CIO Steve Olive isn't handing out any gold stars to IT for providing good PC support or networking service at Raytheon Integrated Defense Systems. Consistently reliable and excellent IT service should be a given, he says.
What businesses need and IT should be providing are innovative solutions to business challenges. That means creatively applying technology to produce goods more efficiently and at a lower cost, to sell and service more of them, and to do so at the highest possible profit margins.
It also means using IT to create new products and services and even whole new business models, says Darryl Lemecha, CIO at ChoicePoint. Because technology is embedded in just about everything a company does, "technology strategy and business strategy are now one," he says.
Kathleen McNulty, CIO at The Schwan Food, puts it this way: "It's not about IT automating the business anymore. It's about innovating it, improving it."
So, forget about IT supporting the business. IT leaders are focused on reinventing the business, starting with the IT organization.
Their timing couldn't be better, according to Gartner, which predicts that within five years, 60 percent of chief executives will make their CIOs responsible for using information as a strategic (read: revenue-generating) asset. Gartner also predicts that 40 percent of CEOs will make CIOs responsible for business model innovation.
But IT executives such as John Hinkle at Trans World Entertainment, Patrick Bennett at E! Entertainment Television and Filippo Passerini at The Procter & Gamble are all over this trend already. They are completely transforming their IT organizations, and everything is up for radical change, from how and where IT is housed within their companies to IT job titles. IT duties increasingly involve responsibility for business processes as well as the technology that supports them. Also up for reinvention is how IT value is measured.
"If you want to drive a significant amount of behavioral change in an organization, it takes some big swings," says Hinkle. "Maybe that means dramatic structural change or changing what people do." At Trans World, it involved all of the above.
One of the first things Hinkle did when he came to Trans World from General Electric was abolish the title of analyst and move people in that role into the project management office (PMO), which oversees all technology and business projects as well as all business process changes for the company's 800 music stores. Project managers have developed expertise and a special rapport with the specific business functions to which they are dedicated. New projects and even systems changes go through the PMO, which uses Six Sigma project management processes.
As CIO, Hinkle oversees the PMO, is a member of the company's executive board and is deeply entrenched in all business decisions.
"I'm involved in merchandising, store planning and in every other core strategic meeting at the company," Hinkle says. "I'm expected to be very well versed in these things, and I'm also expected to answer more than the IT questions. I'm part of the strategy brainstorming."

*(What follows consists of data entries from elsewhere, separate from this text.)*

(** With a model the catalog knows and a state for the view, [post] runs
    to its end without throwing: it reaches the request for the stream
    in the world [requested], and carries on from there. *)
Lemma post_run env id message ignoreHistory
    preProcessInput postProcessOutput extraSuffix stopSequences session
    w mid model0 conv :
  modelIds (store w) !! id = Some mid →
  mid ≠ "" →
  findModelByModelId env mid = Some model0 →
  chats (store w) !! id = Some conv →
  ∃ w',
    post env id message ignoreHistory preProcessInput postProcessOutput
      extraSuffix stopSequences session w = Returned tt w' ∧
    carriesOn id
      (requested id message
         (PredictStream (modelFor model0 session)
            (omitUnusedMessageProperties
               (match preProcessInput with
                | Some f => f (chosenInput ignoreHistory (messages conv) message)
                | None => chosenInput ignoreHistory (messages conv) message
                end))
            extraSuffix stopSequences)
         conv w)
      w'.
Proof.
  intros Hmid Hne Hfind Hc.
  set (model := modelFor model0 session).
  set (input := chosenInput ignoreHistory (messages conv) message).
  set (request := omitUnusedMessageProperties
           (match preProcessInput with Some f => f input | None => input end)).
  unfold post. unfold bind at 1. unfold getStore at 1. rewrite Hmid.
  rewrite (truthy_Some_nonempty mid Hne). cbn [negb]. rewrite Hfind.
  fold model.
  unfold bind at 1. unfold setLoading at 1, set at 1.
  set (w1 := mkWorld _ _ _ _).
  unfold bind at 1. unfold set at 1, onConversation at 1.
  assert (Hc1 : chats (store w1) !! id = Some conv) by done. rewrite Hc1.
  set (w2 := mkWorld _ _ _ _).
  unfold bind at 1. unfold getStore at 1.
  assert (Hc2 : chats (store w2) !! id
    = Some (mkConversation (chat conv)
              (messages conv ++ [unrecorded User message; unrecorded Assistant ""]))).
  { subst w2. cbn. by rewrite lookup_insert_eq. }
  rewrite Hc2. unfold bind at 1. unfold ret at 1. cbn [messages].
  rewrite inputMessages_spec. fold (chosenInput ignoreHistory (messages conv) message).
  fold input.
  unfold bind at 1. unfold ret at 1. fold request.
  unfold bind at 1. unfold emit at 1.
  set (w3 := mkWorld _ _ _ _).
  change (requested id message (PredictStream model request extraSuffix stopSequences)
            conv w) with w3.
  assert (Hr3 : ready id w3).
  { eexists. split; [exact Hc2|]. cbn. by destruct (messages conv). }
  destruct (streamLoop_carriesOn id model
              (predictStream env model request extraSuffix stopSequences) w3 Hr3)
    as (w4 & Hrun4 & H34).
  unfold bind at 1. rewrite Hrun4.
  assert (∃ w5, match postProcessOutput with
                | Some f => postProcess id model f
                | None => ret tt
                end w4 = Returned tt w5 ∧ carriesOn id w4 w5)
    as (w5 & Hrun5 & H45).
  { destruct postProcessOutput as [f|].
    - apply postProcess_carriesOn, H34.
    - exists w4. split; [done|]. apply carriesOn_refl, H34. }
  unfold bind at 1. rewrite Hrun5.
  destruct (setLoading_carriesOn id false w5 (proj1 H45)) as (w6 & Hrun6 & H56).
  unfold bind at 1. rewrite Hrun6.
  unfold bind at 1. unfold getStore at 1.
  pose proof (proj1 H56) as (conv6 & Hc6 & Hne6). rewrite Hc6.
  unfold bind at 1. unfold ret at 1.
  destruct (createChatIfNotExist_carriesOn env id (chat conv6) w6 (proj1 H56))
    as (cid & w7 & Hrun7 & H67).
  unfold bind at 1. rewrite Hrun7.
  unfold bind at 1. unfold getStore at 1.
  destruct (titleCheck_carriesOn id w7 (proj1 H67)) as (w8 & Hrun8 & H78).
  unfold bind at 1. rewrite Hrun8.
  destruct (addMessageIds_carriesOn env id w8 (proj1 H78))
    as (batch & w9 & Hrun9 & H89).
  unfold bind at 1. rewrite Hrun9.
  destruct (emit_carriesOn id (CreateMessages cid batch) w9 (proj1 H89) eq_refl)
    as (w10 & Hrun10 & H910).
  unfold bind at 1. rewrite Hrun10.
  destruct (replaceMessages_carriesOn id (createMessages env cid batch) w10
              (proj1 H910)) as (w11 & Hrun11 & H1011).
  rewrite Hrun11. exists w11. split; [done|].
  exact (carriesOn_trans _ _ _ _ H34
    (carriesOn_trans _ _ _ _ H45
      (carriesOn_trans _ _ _ _ H56
        (carriesOn_trans _ _ _ _ H67
          (carriesOn_trans _ _ _ _ H78
            (carriesOn_trans _ _ _ _ H89
              (carriesOn_trans _ _ _ _ H910 H1011))))))).
Qed.
Lemma NoDup_flat_map_keyed (G : string -> list string) ks :
  NoDup ks -> (forall k, In k ks -> G k = [] \/ G k = [k]) -> NoDup (flat_map G ks).
Proof.
  induction ks as [|a ks IH]; simpl; intros ND H; [constructor|].
  inversion ND as [|? ? Hn ND']; subst.
  assert (R : NoDup (flat_map G ks)) by (apply IH; auto).
  destruct (H a (or_introl eq_refl)) as [-> | ->]; simpl; [exact R|].
  constructor; [|exact R]. intros Hin. apply in_flat_map in Hin.
  destruct Hin as [k [Hk Ha]]. destruct (H k (or_intror Hk)) as [E|E]; rewrite E in Ha.
  - destruct Ha.
  - destruct Ha as [->|[]]. contradiction.
Qed.

Lemma visitKeys_flat_map {A} (F : A -> list TimelineObject) l :
  visitKeys (flat_map F l) = flat_map (fun x => visitKeys (F x)) l.
Proof.
  unfold visitKeys. induction l as [|a l IH]; simpl; [reflexivity|].
  now rewrite flat_map_app, IH.
Qed.

(** The visits deduplication puts out have pairwise distinct coordinates,
    whatever was drawn. *)
Lemma dedup_visitKeys_NoDup random cleaned : NoDup (visitKeys (dedup random cleaned)).
Proof.
  rewrite dedup_closed. cbv zeta. rewrite visitKeys_flat_map.
  apply NoDup_flat_map_keyed; [apply firstKeys_NoDup|]. intros k _.
  set (ops := pass2_ops random 0 (allRecordsAfterPlaceIdDedup cleaned)).
  destruct (preferred (grp k ops)) as [y|] eqn:P; [|now left].
  apply preferred_In, grp_In in P. destruct P as [o [Ho [Ko Oo]]].
  unfold visitKeys. cbn [optionList flat_map]. rewrite app_nil_r.
  destruct (pass2_ops_In _ _ _ _ Ho) as [_ [[pv [V Eo]]|[i [V _]]]];
    rewrite Oo in V; rewrite V; [|now left].
  right. rewrite Eo in Ko. cbn [opKey] in Ko. now rewrite Ko.
Qed.

Lemma dedup_In random cleaned x :
  In x (dedup random cleaned) -> In x (allRecordsAfterPlaceIdDedup cleaned).
Proof.
  rewrite dedup_closed. cbv zeta. intros H. apply in_preferred_groups in H.
  destruct H as [k [o [_ [Ho [_ <-]]]]]. now destruct (pass2_ops_In _ _ _ _ Ho).
Qed.

Lemma NoDup_flat_map_inj {A} (f g : A -> list string) l :
  NoDup (flat_map g l) ->
  (forall x, List.length (f x) <= 1) ->
  (forall x, In x l -> f x <> [] -> g x <> []) ->
  (forall x y k, In x l -> In y l -> In k (f x) -> In k (f y) -> x = y) ->
  NoDup (flat_map f l).
Proof.
  induction l as [|a l IH]; simpl; intros ND L1 NE INJ; [constructor|].
  apply NoDup_app.
  - specialize (L1 a). destruct (f a) as [|k [|k' r]]; simpl in L1;
      [constructor|repeat constructor; intros []|lia].
  - apply IH;
      [ now apply NoDup_app_remove_l in ND
      | exact L1
      | intros x Hx; apply NE; now right
      | intros x y k Hx Hy; apply INJ; now right ].
  - intros k Hk Hk'. apply in_flat_map in Hk'. destruct Hk' as [y [Hy Hky]].
    assert (a = y) by (apply (INJ a y k); auto). subst y.
    assert (G : g a <> []).
    { apply NE; [now left|]. intros E. rewrite E in Hk. destruct Hk. }
    destruct (g a) as [|k0 r] eqn:E; [congruence|].
    simpl in ND. inversion ND as [|? ? Hn _]; subst. apply Hn.
    rewrite in_app_iff. right. apply in_flat_map. exists a. split; [assumption|].
    rewrite E. now left.
Qed.
(** * SwitchBot lock logs: enrichment pipeline and last-user tracking

    A shallow embedding of the log pipeline of the [switchbot_lock_logs]
    integration:

    - [storage.py]           the per-lock user-name table ([SwitchBotLockUserStore]);
    - [lock_log_manager.py]  fetching, enrichment and the cached batch
                             ([SwitchBotLockLogManager]);
    - [sensor.py]            the "last user" sensor and its high-water mark
                             ([SwitchBotLockLastUserSensor]).

    Python dictionaries that are used as maps are [gmap]s, log dictionaries
    are records with one optional field per key the code reads, Python
    integers are [Z], and code that can raise lives in the [result] monad. *)

From Stdlib Require Import ZArith Ascii String List Bool Lia.
From stdpp Require Import base option list strings pretty gmap fin_maps.

Local Open Scope string_scope.
Local Open Scope Z_scope.

(** ** Exceptions and results *)

(** The exceptions the modelled code raises or catches. [DeviceError] stands
    for whatever the Bluetooth layer raises from [get_logs]. *)
Inductive exn : Type :=
| ValueError
| KeyError
| IndexError
| DeviceError.

Inductive result (A : Type) : Type :=
| Ok (a : A)
| Raise (e : exn).

Arguments Ok {A} a.
Arguments Raise {A} e.

#[global] Instance result_ret : MRet result := @Ok.

#[global] Instance result_bind : MBind result := λ A B f m,
  match m with
  | Ok a => f a
  | Raise e => Raise e
  end.

(** [try: body except handled: handler]. *)
Definition try_except {A} (body : result A) (handled : exn → bool)
    (handler : result A) : result A :=
  match body with
  | Ok a => Ok a
  | Raise e => if handled e then handler else Raise e
  end.

Definition raises {A} (r : result A) : Prop := ∃ e, r = Raise e.

(** ** The Python built-ins the code relies on

    Strings are sequences of code points below 256 ([ascii]); the payloads
    the lock produces are hexadecimal text. *)
Module Py.

(** [s[a:b]] for [0 <= a <= b]: slicing truncates, it never raises. *)
Definition slice (s : string) (a b : nat) : string :=
  String.substring a (b - a) s.

(** [len(s)] *)
Definition len (s : string) : Z := Z.of_nat (String.length s).

(** Truth value of a string: empty is false. *)
Definition truthy (s : string) : bool :=
  match s with
  | EmptyString => false
  | String _ _ => true
  end.

(** [x in (a, b, ...)] on strings. *)
Definition in_tuple (x : string) (t : list string) : bool :=
  existsb (String.eqb x) t.

Definition code (c : ascii) : Z := Z.of_N (N_of_ascii c).

(** The characters [int()] strips around a number: tab, LF, VT, FF, CR,
    space, NEL and the no-break space. *)
Definition is_space (c : ascii) : bool :=
  let n := code c in
  ((9 <=? n) && (n <=? 13)) || (n =? 32) || (n =? 133) || (n =? 160).

(** Value of a base-16 digit. *)
Definition hex_digit_value (c : ascii) : option Z :=
  let n := code c in
  if (48 <=? n) && (n <=? 57) then Some (n - 48)
  else if (97 <=? n) && (n <=? 102) then Some (n - 87)
  else if (65 <=? n) && (n <=? 70) then Some (n - 55)
  else None.

Definition is_underscore (c : ascii) : bool := code c =? 95.

(** The digit loop of [int(s, 16)], entered after a digit: digits, with
    single underscores allowed between two digits. Returns the value and
    the unread rest, [None] on a doubled or trailing underscore. *)
Fixpoint scan_digits (acc : Z) (cs : list ascii) : option (Z * list ascii) :=
  match cs with
  | [] => Some (acc, [])
  | c :: r =>
      match hex_digit_value c with
      | Some d => scan_digits (16 * acc + d) r
      | None =>
          if is_underscore c then
            match r with
            | c' :: r' =>
                match hex_digit_value c' with
                | Some d => scan_digits (16 * acc + d) r'
                | None => None
                end
            | [] => None
            end
          else Some (acc, cs)
      end
  end.

Fixpoint skip_spaces (cs : list ascii) : list ascii :=
  match cs with
  | c :: r => if is_space c then skip_spaces r else cs
  | [] => []
  end.

Definition strip_sign (cs : list ascii) : Z * list ascii :=
  match cs with
  | c :: r =>
      if code c =? 43 then (1, r)
      else if code c =? 45 then (-1, r)
      else (1, cs)
  | [] => (1, [])
  end.

(** An optional [0x]/[0X] prefix, after which one underscore is allowed. *)
Definition strip_prefix16 (cs : list ascii) : list ascii :=
  match cs with
  | z :: x :: r =>
      if (code z =? 48) && ((code x =? 120) || (code x =? 88)) then
        match r with
        | u :: r' => if is_underscore u then r' else r
        | [] => r
        end
      else cs
  | _ => cs
  end.

(** [int(s, 16)]: surrounding whitespace, an optional sign, an optional
    prefix, then at least one digit; [ValueError] on anything else. *)
Definition int16 (s : string) : result Z :=
  let cs := skip_spaces (list_ascii_of_string s) in
  let '(sign, cs) := strip_sign cs in
  let cs := strip_prefix16 cs in
  match cs with
  | c :: r =>
      match hex_digit_value c with
      | Some d =>
          match scan_digits d r with
          | Some (v, rest) =>
              match skip_spaces rest with
              | [] => Ok (sign * v)
              | _ :: _ => Raise ValueError
              end
          | None => Raise ValueError
          end
      | None => Raise ValueError
      end
  | [] => Raise ValueError
  end.

(** [str(n)] for an integer: decimal digits, with a leading minus sign. *)
Definition str (n : Z) : string := pretty n.

Definition is_upper (c : ascii) : bool := (65 <=? code c) && (code c <=? 90).
Definition is_lower (c : ascii) : bool := (97 <=? code c) && (code c <=? 122).

Definition to_lower (c : ascii) : ascii :=
  if is_upper c then ascii_of_N (Z.to_N (code c + 32)) else c.
Definition to_upper (c : ascii) : ascii :=
  if is_lower c then ascii_of_N (Z.to_N (code c - 32)) else c.

(** [s.lower()] *)
Fixpoint lower (s : string) : string :=
  match s with
  | EmptyString => EmptyString
  | String c r => String (to_lower c) (lower r)
  end.

(** [s.replace(a, b)] for single characters [a] and [b]. *)
Fixpoint replace (a b : ascii) (s : string) : string :=
  match s with
  | EmptyString => EmptyString
  | String c r => String (if Ascii.eqb c a then b else c) (replace a b r)
  end.

(** [s.title()]: a letter that follows a letter is lowered, any other
    letter is raised. *)
Fixpoint title_from (prev_cased : bool) (s : string) : string :=
  match s with
  | EmptyString => EmptyString
  | String c r =>
      String (if prev_cased then to_lower c else to_upper c)
             (title_from (is_upper c || is_lower c) r)
  end.

Definition title (s : string) : string := title_from false s.

End Py.

(** ** [lock_log_manager.py]: user id extraction *)

Definition handles_ValueError_IndexError (e : exn) : bool :=
  match e with
  | ValueError | IndexError => true
  | _ => false
  end.

(** [SwitchBotLockLogManager._extract_user_id]. The result is [Ok None] for
    Python's [None]. *)
Definition _extract_user_id (payload : string) : result (option Z) :=
  if negb (Py.truthy payload) || (Py.len payload <? 6) then Ok None
  else
    try_except
      (if String.eqb (Py.slice payload 0 2) "59"
          && Py.in_tuple (Py.slice payload 2 4) ["01"; "03"]
       then
         user_id ← Py.int16 (Py.slice payload 4 6);
         Ok (if user_id >? 0 then Some user_id else None)
       else Ok None)
      handles_ValueError_IndexError
      (Ok None).

(** ** [storage.py]: the user-name table *)

(** One lock's entry, [{"name": ..., "users": {...}}]. A loaded document may
    lack the ["users"] key, which [async_delete_user] tests for; [None] in
    [name] is Python's [None]. *)
Record LockData : Type := {
  name : option string;
  users : option (gmap string string);
}.

(** The literal [{"name": None, "users": {}}]. *)
Definition default_lock_data : LockData :=
  {| name := None; users := Some ∅ |}.

(** [SwitchBotLockUserStore]: [_data] is the in-memory table, [_store] the
    document last written by [Store.async_save] ([None]: nothing stored). *)
Record SwitchBotLockUserStore : Type := {
  _store : option (gmap string LockData);
  _data : gmap string LockData;
}.

(** [SwitchBotLockUserStore.__init__] *)
Definition new_user_store (stored : option (gmap string LockData))
    : SwitchBotLockUserStore :=
  {| _store := stored; _data := ∅ |}.

Definition set_data (d : gmap string LockData) (self : SwitchBotLockUserStore)
    : SwitchBotLockUserStore :=
  {| _store := _store self; _data := d |}.

(** [async_load]: an absent document gives the empty table (and so does an
    empty one, which is false in the [if] and equal to [{}]). *)
Definition async_load (self : SwitchBotLockUserStore) : SwitchBotLockUserStore :=
  match _store self with
  | Some data => set_data data self
  | None => set_data ∅ self
  end.

(** [async_save] *)
Definition async_save (self : SwitchBotLockUserStore) : SwitchBotLockUserStore :=
  {| _store := Some (_data self); _data := _data self |}.

(** [async_get_lock_data] *)
Definition async_get_lock_data (self : SwitchBotLockUserStore) (mac : string)
    : LockData :=
  default default_lock_data (_data self !! mac).

(** [async_get_users] *)
Definition async_get_users (self : SwitchBotLockUserStore) (mac : string)
    : gmap string string :=
  default ∅ (users (async_get_lock_data self mac)).

(** [async_set_user]. The subscript [self._data[mac]["users"]] raises
    [KeyError] on an entry without that key; nothing has been written then. *)
Definition async_set_user (mac : string) (user_id : Z) (new_name : string)
    (self : SwitchBotLockUserStore) : SwitchBotLockUserStore * result unit :=
  let self1 :=
    match _data self !! mac with
    | None => set_data (<[mac := default_lock_data]> (_data self)) self
    | Some _ => self
    end in
  match _data self1 !! mac with
  | None => (self1, Raise KeyError)
  | Some ld =>
      match users ld with
      | None => (self1, Raise KeyError)
      | Some us =>
          let ld' := {| name := name ld;
                        users := Some (<[Py.str user_id := new_name]> us) |} in
          (async_save (set_data (<[mac := ld']> (_data self1)) self1), Ok tt)
      end
  end.

(** [async_delete_user]: [pop(key, None)] ignores a missing key; the table is
    saved only when the lock has a ["users"] entry. *)
Definition async_delete_user (mac : string) (user_id : Z)
    (self : SwitchBotLockUserStore) : SwitchBotLockUserStore * result unit :=
  match _data self !! mac with
  | Some ld =>
      match users ld with
      | Some us =>
          let ld' := {| name := name ld;
                        users := Some (delete (Py.str user_id) us) |} in
          (async_save (set_data (<[mac := ld']> (_data self)) self), Ok tt)
      | None => (self, Ok tt)
      end
  | None => (self, Ok tt)
  end.

(** ** [lock_log_manager.py]: records and enrichment *)

(** A raw log dictionary as [get_logs] delivers it. Every key the code reads
    is read defensively ([log.get(key, default)]) or inside [try], so each is
    optional here: [None] is a missing key. *)
Record RawLog : Type := {
  timestamp : option Z;
  source : option Z;
  action : option Z;
  payload : option string;
}.

(** [{**log, "user_id": ..., "user_name": ..., "source_display": ...,
    "action_name": ...}]: the raw keys and the four derived ones. In
    [user_id] and [user_name], [None] is Python's [None]. *)
Record EnrichedLog : Type := {
  raw : RawLog;
  user_id : option Z;
  user_name : option string;
  source_display : string;
  action_name : string;
}.

(** The enumerations of [switchbot.const], which the integration imports:
    each maps a known code to the name of its member, and has no member
    ([None], a [ValueError] in Python) for any other code. *)
Class SwitchbotConst : Type := {
  LockLogSource : Z → option string;
  LockLogAction : Z → option string;
}.

(** [log[key]] *)
Definition getitem {A} (field : option A) : result A :=
  match field with
  | Some v => Ok v
  | None => Raise KeyError
  end.

(** [Enum(value).name] *)
Definition member_name (enum : Z → option string) (value : Z) : result string :=
  match enum value with
  | Some n => Ok n
  | None => Raise ValueError
  end.

Definition handles_ValueError_KeyError (e : exn) : bool :=
  match e with
  | ValueError | KeyError => true
  | _ => false
  end.

(** [{log.get(key, '?')}] inside an f-string. *)
Definition format_code (field : option Z) : string :=
  match field with
  | Some c => Py.str c
  | None => "?"
  end.

Section Enrichment.
Context `{SwitchbotConst}.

Hinkle expects his IT team to be equally well versed in business processes, which is why every IT staffer spends a minimum of three days in the field every year, working in a store, a warehouse or a department such as finance or payroll. "That way, they know what the business really needs and how to help," he says. "You don't have a supply chain system or financial system that works in a box or a point-of-sale system that just takes money. Now we have highly integrated data flows, so every project requires an understanding of all systems and all business areas." By knowing the business, "they better understand why they might get a call [for support] at 1:00 in the morning," he adds.